Disk Enclosures

Re: Bad Drives in Smart Array P822

Occasional Visitor

Bad Drives in Smart Array P822

I have been working on this for a while now and can't figure it out.  I have a backup serve in our DR location with the following setup.

DL380p Gen 8 Server
Smart Array P822 Controller (4 External Ports)
6 - D2600 / BK765A External Disk Arrays.
Each Disk Array contains 12 2Tb Hard Drives
I have 2 Logical Drives setup.  Each is a Raid 60 with 36 Drives.
There are actually 33 Drives in the Raid Set and 3 Hot Spares per Logical Drive.  1 Hot spare in each External Array.

Before you ask, Yes I did update every bios, firmware and driver I could find on this server.  All raid controllers are at latest firmware, I did firmware updates on the disks themselves.  I did firmware updates on the enclosures as well.

Now that said, the first of the 2 Raids works perfect.  No issues.
The second one however is a problem.  I used to have 2 identical servers.  One in Prod and one in DR.  Each with 3 External Arrays.  The one in Prod had this same issue and when we retired it we moved the 3 disk arrays to DR hooked them to the sister server there and the problem persists.

Once I start filling that Raid up with backup data it eventually fails.  I noticed that different drives show as failed in the Smart array utilitiy and it isn't always the same drive.  On mutliple occasions I saw that 2 drives had failed.  When either situation happens the drive letter goes offline in Windows.  The logical drive in the controller cannot be re-enabled unless I do a reboot of the server.  Once a reboot completes I can then go into the utilitiy and re-enable the logical drive.  At that point I show no bad drives as well.  However after about 24-48 hours of writing data the same issue occurrs.

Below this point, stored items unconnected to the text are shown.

(* ===== verification/JobSteps.v ===== *)
(** * Every statement keeps the invariant of the job store

    What a statement does to the tables is one of a few changes: an occurrence is
    added, changed in place, or deleted with its attempts; an attempt is leased; the open
    attempt ends. Each keeps the invariant, and so does every statement. *)

From S2P Require Import Prelude.
From S2P Require Import JobStore.
From S2P Require Import JobInvariant.

(** An occurrence that is not closed has no attempt that closed it. *)
Lemma not_closed t k a o : tables_ok t -> tb_attempts t !! k = Some a -> tb_occurrences t !! at_OccurrenceID a = Some o ->
  occurrenceTerminal (oc_State o) = false -> closes (at_State a) = None.
Proof.
  intros H Ha Ho Hs. destruct (closes (at_State a)) as [s|] eqn:E; [|done].
  destruct (to_closed _ H _ _ _ Ha E) as (_ & o' & Ho' & Hs'). rewrite Ho in Ho'. injection Ho' as <-.
  destruct (at_State a); simplify_eq/=; by rewrite <- E in Hs.
Qed.

Lemma update_occurrence_ok o o' t : tables_ok t -> tb_occurrences t !! oc_ID o' = Some o -> oc_OccurrenceKey o' = oc_OccurrenceKey o ->
  agrees t (oc_ID o') (oc_State o') -> oc_State o' = oc_State o \/ occurrenceTerminal (oc_State o) = false -> tables_ok (put_occurrence o' t).
Proof.
  intros H Ho Hk Ha Hs. pose proof H as [H1 H2 H3 H4 H5]. split; cbn.
  - intros id x [[<- <-]|[_ Hx]]%lookup_insert_Some; [by split|]. by apply H1.
  - intros i j x y [[<- <-]|[Ni Hx]]%lookup_insert_Some [[<- <-]|[Nj Hy]]%lookup_insert_Some E; try done.
    + apply (H2 _ _ o y); [done..|]. by rewrite <- Hk.
    + apply (H2 _ _ x o); [done..|]. by rewrite <- Hk.
    + by apply (H2 _ _ x y).
  - intros k a Ea. destruct (H3 _ _ Ea) as (A & B & C & D & [x Hx]). split_and!; [done..|].
    destruct (decide (oc_ID o' = at_OccurrenceID a)) as [->|Hn]; [rewrite lookup_insert_eq; by eexists|rewrite lookup_insert_ne by done; by exists x].
  - exact H4.
  - intros k a s Ea Ec. destruct (H5 _ _ _ Ea Ec) as (A & x & Hx & Hxs). split; [exact A|].
    destruct (decide (oc_ID o' = at_OccurrenceID a)) as [Hd|Hn]; [|exists x; by rewrite lookup_insert_ne].
    rewrite Hd, lookup_insert_eq. exists o'. split; [done|]. rewrite Hd, Hx in Ho. injection Ho as ->.
    destruct Hs as [->|Hs]; [done|]. assert (E : closes (at_State a) = None) by (by apply (not_closed t k a o)). congruence.
Qed.

Lemma fresh_no_attempts id t : tables_ok t -> tb_occurrences t !! id = None -> latest_no id t = 0.
Proof.
  intros H Hn. destruct (latest_no_is t id) as (_ & _ & [->|(k & a & E & Ho & _)]); [done|].
  destruct (to_att _ H _ _ E) as (_ & _ & _ & _ & [o Hx]). congruence.
Qed.

Lemma key_free key t : occurrence_by_key key t = None -> forall id o, tb_occurrences t !! id = Some o -> oc_OccurrenceKey o <> key.
Proof.
  unfold occurrence_by_key. intros H id o Ho Hk.
  assert (Hin : o ∈ filter (fun o => oc_OccurrenceKey o = key) (map_to_list (tb_occurrences t)).*2).
  { apply list_elem_of_filter. split; [done|]. apply list_elem_of_fmap. exists (id, o). split; [done|]. by apply elem_of_map_to_list. }
  destruct (filter _ _); [by apply elem_of_nil in Hin|done].
Qed.

Lemma key_found key t o : occurrence_by_key key t = Some o -> exists id, tb_occurrences t !! id = Some o /\ oc_OccurrenceKey o = key.
Proof.
  unfold occurrence_by_key. intros H. destruct (filter _ _) as [|x l] eqn:E; [done|]. injection H as ->.
  assert (Hin : o ∈ filter (fun o => oc_OccurrenceKey o = key) (map_to_list (tb_occurrences t)).*2) by (rewrite E; left).
  apply list_elem_of_filter in Hin as [Hk Hin]. apply list_elem_of_fmap in Hin as ([id y] & -> & Hin). exists id. split; [by apply elem_of_map_to_list|done].
Qed.

Lemma insert_occurrence_ok o t : tables_ok t -> insertable o t = true -> oc_State o = OccurrenceReady -> tables_ok (put_occurrence o t).
Proof.
  intros H Hi Hs. unfold insertable in Hi. apply andb_true_iff in Hi as [[[Hid Hk]%andb_true_iff _]%andb_true_iff _].
  apply bool_decide_eq_true in Hid, Hk. pose proof (key_free _ _ Hk) as Kf. pose proof (fresh_no_attempts _ _ H Hid) as L0.
  pose proof H as [H1 H2 H3 H4 H5]. split; cbn.
  - intros id x [[<- <-]|[_ Hx]]%lookup_insert_Some; [|by apply H1]. split; [done|]. rewrite Hs. exact L0.
  - intros i j x y [[<- <-]|[Ni Hx]]%lookup_insert_Some [[<- <-]|[Nj Hy]]%lookup_insert_Some E; try done.
    + by edestruct Kf.
    + by edestruct Kf.
    + by apply (H2 _ _ x y).
  - intros k a Ea. destruct (H3 _ _ Ea) as (A & B & C & D & [x Hx]). split_and!; [done..|].
    rewrite lookup_insert_ne; [by exists x|]. congruence.
  - exact H4.
  - intros k a s Ea Ec. destruct (H5 _ _ _ Ea Ec) as (A & x & Hx & Hxs). split; [exact A|]. exists x.
    rewrite lookup_insert_ne; [done|]. congruence.
Qed.

(** A change of every occurrence that keeps identifier, key and state. *)
Lemma map_occurrences_ok (f : JobOccurrence -> JobOccurrence) t t' : tables_ok t ->
  (forall o, oc_ID (f o) = oc_ID o /\ oc_OccurrenceKey (f o) = oc_OccurrenceKey o /\ oc_State (f o) = oc_State o) ->
  tb_occurrences t' = f <$> tb_occurrences t -> tb_attempts t' = tb_attempts t -> tables_ok t'.
Proof.
  intros H Hf Eo Ea. destruct t as [d s oc at_ ob r], t' as [d' s' oc' at' ob' r']. cbn in Eo, Ea. subst oc' at'.
  pose proof H as [H1 H2 H3 H4 H5]. cbn in *. split; cbn.
  - intros id x. rewrite lookup_fmap, fmap_Some. intros (y & Hy & ->). destruct (Hf y) as (-> & _ & ->). by apply H1.
  - intros i j x y. rewrite !lookup_fmap, !fmap_Some. intros (x' & Hx & ->) (y' & Hy & ->).
    destruct (Hf x') as (_ & -> & _), (Hf y') as (_ & -> & _). by apply H2.
  - intros k a Ha. destruct (H3 _ _ Ha) as (A & B & C & D & E). rewrite lookup_fmap, fmap_is_Some. by split_and!.
  - exact H4.
  - intros k a st Ha Hc. destruct (H5 _ _ _ Ha Hc) as (A & x & Hx & Hs). split; [exact A|]. exists (f x).
    rewrite lookup_fmap, Hx. split; [done|]. by destruct (Hf x) as (_ & _ & ->).
Qed.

Clearly I have some bad drives.  The problem is I can't seem to figure out 2 things.  Which drives specifically are bad and why the Smart Array controller isn't simply marking the drives bad and failing to a hotspare.   Even in the situation where I see the drive is showing bad in the utility it never attempts to fail to a hot spare and instead simply disables the logical drive.  This drive currently has no data on it and I am using a utility to write zeros into all sectors to see what happens. 

Occasional Visitor

Re: Bad Drives in Smart Array P822

Alright, I now have a failure.  I am using a tool called HDScan to write the zeros to the entire disk and at about 14% The array controller reported a bad drive and began the rebuild.

Problem is the bad drive which was reported was just replaced.  Durring previous troubleshooting I noticed at least 1 drive that had failed more than twice so I purchased a new HP drive form our vendor and replaced that bad one.  Yet here we are with the exact same drive showing bad blocks and rebuilding itself.  At least this time it actually did rebuild though.

I paused the erase process and will let the drive rebuild to the hotspare before I continue.  This is going to take a while.